La société X Medical Picture a exécuté quatre virements pour un total de 384 625 € vers un compte hongrois, après avoir été trompée par de faux emails se faisant passer pour son dirigeant. Ces opérations avaient respecté les plafonds journaliers et étaient couvertes par le solde du compte.

Le grief

La société reprochait à sa banque, BNP Paribas, de ne pas avoir détecté le caractère inhabituel de ces virements (montants élevés, pays de destination rarement utilisé).

La décision
La Cour de cassation rejette le pourvoi. Elle considère que :

les opérations respectaient les plafonds et la couverture ;
la banque destinataire était agréée dans l’Union européenne ;
aucune anomalie objectivement apparente n’était décelable.
Elle confirme que la banque ne manque pas à son devoir de vigilance dans ce contexte.

Cass. com., 12 juin 2025, n° 24-10.168  


Comparaison avec une jurisprudence contraire
Cass. com., 2 oct. 2024, n° 23-13.282 : la Cour avait retenu un manquement au devoir de vigilance pour des virements inhabituels en montant et destination, vers un pays à risque, et hors habitudes de l’entreprise.
Dans l’affaire X Medical Picture, aucun de ces éléments n’était réuni selon les juges.

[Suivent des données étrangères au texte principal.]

(** X3.  The height is read on every line except a [G92] line that
    contains an E: whatever the command, and in a comment as well, the
    first Z number of the line becomes [last_z].  A move on that same
    line is evaluated at that height: its multiplier, the one that
    scales the delta and is recorded, is the result of the evaluation
    at the new [last_z].  A [G92] line containing an E leaves [last_z]
    alone even when it carries a Z number. *)
Theorem height_tracking (st : state) (line : text) (st' : state) (out : text) :
  process_line modifiers st line = Ok (st', out) ->
  (startswith (txt "G92") line && contains_char "E" line = true ->
   last_z st' = last_z st) /\
  (startswith (txt "G92") line && contains_char "E" line = false ->
   (forall zm, Re.search pattern_z line = Some zm ->
               of_text (Re.group1 zm) = Ok (last_z st')) /\
   (Re.search pattern_z line = None -> last_z st' = last_z st)) /\
  (forall x y z m,
      positions_3d st' = positions_3d st ++ [(x, y, z, m)] -> z = last_z st') /\
  (qualifies line = true ->
   Re.search pattern_e line <> None ->
   exists pl m,
     locate st (Re.search pattern_x line) (Re.search pattern_y line) = Ok pl /\
     move_multiplier modifiers (start_pt pl) (end_pt pl) (last_z st') = Ok m /\
     positions_3d st'
       = positions_3d st ++ [(fst (end_pt pl), snd (end_pt pl), last_z st', m)] /\
     new_E st' = add (new_E st) (mul (sub (last_E st') (last_E st)) m) /\
     (forall zm, Re.search pattern_z line = Some zm ->
                 of_text (Re.group1 zm) = Ok (last_z st'))).
Proof.
  intros H.
  assert (Hscan : startswith (txt "G92") line && contains_char "E" line = false ->
                  scan_z st line = Ok (last_z st')).
  { intros Hr. pose proof H as H'. unfold process_line in H'. rewrite Hr in H'.
    destruct (scan_z st line) as [z | e]; [| discriminate H']. cbn [bind] in H'.
    destruct (startswith (txt "G1") line && contains_char "E" line);
      [| injection H' as <- _; reflexivity].
    destruct (Re.search pattern_e line) as [tok |];
      [| injection H' as <- _; reflexivity].
    destruct (of_text (Re.group1 tok)); [| discriminate H']. cbn [bind] in H'.
    destruct (locate st _ _); [| discriminate H']. cbn [bind] in H'.
    destruct (move_multiplier modifiers _ _ z); [| discriminate H'].
    injection H' as <- _. reflexivity. }
  split; [| split; [| split]].
  - intros Hr. unfold process_line in H. rewrite Hr in H.
    destruct (Re.search pattern_e line) as [tok |].
    + destruct (of_text (Re.group1 tok)); [| discriminate H].
      injection H as <- _. reflexivity.
    + injection H as <- _. reflexivity.
  - intros Hr. pose proof (Hscan Hr) as Hz. unfold scan_z in Hz. split.
    + intros zm Hs. rewrite Hs in Hz. exact Hz.
    + intros Hs. rewrite Hs in Hz. injection Hz as <-. reflexivity.
  - intros x y z m Hp.
    destruct (process_line_inv modifiers _ _ _ _ H)
      as [(_ & Hp' & _) | (_ & tok & cur & z0 & pl & m0 & _ & _ & _ & _ & _ & E)].
    + rewrite Hp' in Hp. symmetry in Hp. elim (snoc_neq _ _ Hp).
    + unfold emit_move in E. injection E as -> _. cbn [positions_3d last_z] in *.
      apply app_inv_head in Hp. congruence.
  - intros Hq Hne.
    destruct (process_line_inv modifiers _ _ _ _ H)
      as [(_ & _ & _ & _ & [Hno | Hno]) |
          (_ & tok & cur & z0 & pl & m0 & Hs & Hc & Hz & Hl & Hm & E)];
      [congruence | congruence |].
    unfold emit_move in E. injection E as -> _.
    cbn [positions_3d last_z last_E new_E].
    exists pl, m0. split; [exact Hl |]. split; [exact Hm |].
    split; [reflexivity |]. split; [reflexivity |].
    intros zm Hzm. unfold scan_z in Hz. rewrite Hzm in Hz. exact Hz.
Qed.

(** X5.  A move whose raw E repeats the previous raw E (a move with no
    extrusion) leaves the accumulator where it was, whatever the finite
    multiplier: the line is rewritten with the value already printed. *)
Theorem repeated_E_keeps_accumulator (st : state) (line : text)
    (tok : Re.match_obj) (st' : state) (out : text) :
  process_line modifiers st line = Ok (st', out) ->
  qualifies line = true ->
  Re.search pattern_e line = Some tok ->
  of_text (Re.group1 tok) = Ok (last_E st) ->
  is_finite (last_E st) = true ->
  new_E st <> S754_zero true ->
  exists x y z m,
    positions_3d st' = positions_3d st ++ [(x, y, z, m)] /\
    (is_finite m = true ->
     new_E st' = new_E st /\
     out = Re.sub pattern_e ("E"%char :: format_5f (new_E st)) line).
Proof.
  intros H Hq Hs Hc Hf Hnz.
  destruct (process_line_inv modifiers _ _ _ _ H)
    as [(_ & _ & _ & _ & [Hno | Hno]) |
        (_ & tok' & cur & z & pl & m & Hs' & Hc' & _ & _ & _ & E)];
    try congruence.
  rewrite Hs in Hs'. injection Hs' as <-. rewrite Hc in Hc'. injection Hc' as <-.
  unfold emit_move in E. rewrite (sub_self _ Hf) in E.
  exists (fst (end_pt pl)), (snd (end_pt pl)), z, m.
  destruct (is_finite m) eqn:Hm.
  - destruct (mul_zero_l m Hm) as [s Hmul]. rewrite Hmul in E.
    rewrite (add_zero_r _ s Hnz) in E.
    injection E as -> ->. cbn [positions_3d new_E]. auto.
  - injection E as -> ->. cbn [positions_3d]. split; [reflexivity | discriminate].
Qed.

End LoopInvariants.

(** ** The field written is a field the loop can read *)

Lemma uint_digits (d : Decimal.uint) :
  forallb is_digit (list_ascii_of_string (NilEmpty.string_of_uint d)) = true.
Proof. induction d; cbn; auto. Qed.

Lemma dec_digits (n : Z) : forallb is_digit (dec n) = true.
Proof.
  unfold dec, NilZero.string_of_uint.
  generalize (N.to_uint (Z.to_N n)). intros d.
  destruct d; try reflexivity;
    match goal with
    | |- forallb _ (list_ascii_of_string (NilEmpty.string_of_uint ?u)) = true =>
        apply (uint_digits u)
    end.
Qed.

Lemma fixed5_lang (s : bool) (r : Z) :
  lang pattern_e ("E"%char :: fixed5 s r).
Proof.
  assert (Hd : forall d, 0 <= d < 10 ->
                         Re.accepts (Re.Range "0" "9") (digit_char d) = true)
    by (intros d Hd; rewrite accepts_digit; apply digit_char_is_digit, Hd).
  assert (Hm : forall k, 0 <= (r mod 100000 / k) mod 10 < 10)
    by (intros k; apply Z.mod_pos_bound; lia).
  exists "E"%char, (fixed5 s r). split; [reflexivity | split; [reflexivity |]].
  assert (Hrest : lang [Re.Star (Re.Range "0" "9"); Re.Opt (Re.Chr ".");
                        Re.Plus (Re.Range "0" "9")]
                       (dec (r / 100000) ++ "."%char :: frac5 (r mod 100000))).
  { exists (dec (r / 100000)), ("."%char :: frac5 (r mod 100000)).
    split; [reflexivity |]. split; [rewrite forallb_digits_eq; apply dec_digits |].
    right. exists "."%char, (frac5 (r mod 100000)).
    split; [reflexivity | split; [reflexivity |]].
    unfold frac5. cbn [map].
    exists (digit_char ((r mod 100000 / 10000) mod 10)),
      [digit_char ((r mod 100000 / 1000) mod 10);
       digit_char ((r mod 100000 / 100) mod 10);
       digit_char ((r mod 100000 / 10) mod 10);
       digit_char ((r mod 100000 / 1) mod 10)], [].
    split; [reflexivity |]. split; [apply Hd, Hm |].
    split; [| reflexivity].
    cbn [forallb]. rewrite !Hd by apply Hm. reflexivity. }
  unfold fixed5. destruct s; cbn [sign_text txt list_ascii_of_string app].
  - right. exists "-"%char, (dec (r / 100000) ++ "."%char :: frac5 (r mod 100000)).
    split; [reflexivity | split; [reflexivity | exact Hrest]].
  - left. exact Hrest.
Qed.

En pratique : conseils aux entreprises

Ce que la banque doit faire :

Refuser un virement manifestement anormal (montant aberrant, destinataire à risque, incohérence manifeste).

Ce qu’elle n’est pas tenue de faire :

Vérifier la pertinence commerciale ou l’authenticité d’un email reçu par le client.
Connaître l’historique détaillé des habitudes de l’entreprise.

Ce que les entreprises doivent mettre en place :

Procédures internes de double validation des virements.
Sensibilisation des salariés aux techniques de fraude.
Sécurisation des accès informatiques et des messageries.

Enjeux juridiques à venir

Cet arrêt confirme une approche objective et balisée du devoir de vigilance bancaire. Cependant, le débat reste ouvert en cas de :

répétition d’opérations atypiques,
virements vers des destinations réputées à risque,
absence totale d’historique international.

Les prochaines décisions préciseront si la Cour peut évoluer vers une appréciation plus contextuelle, à la lumière de la typologie des fraudes numériques.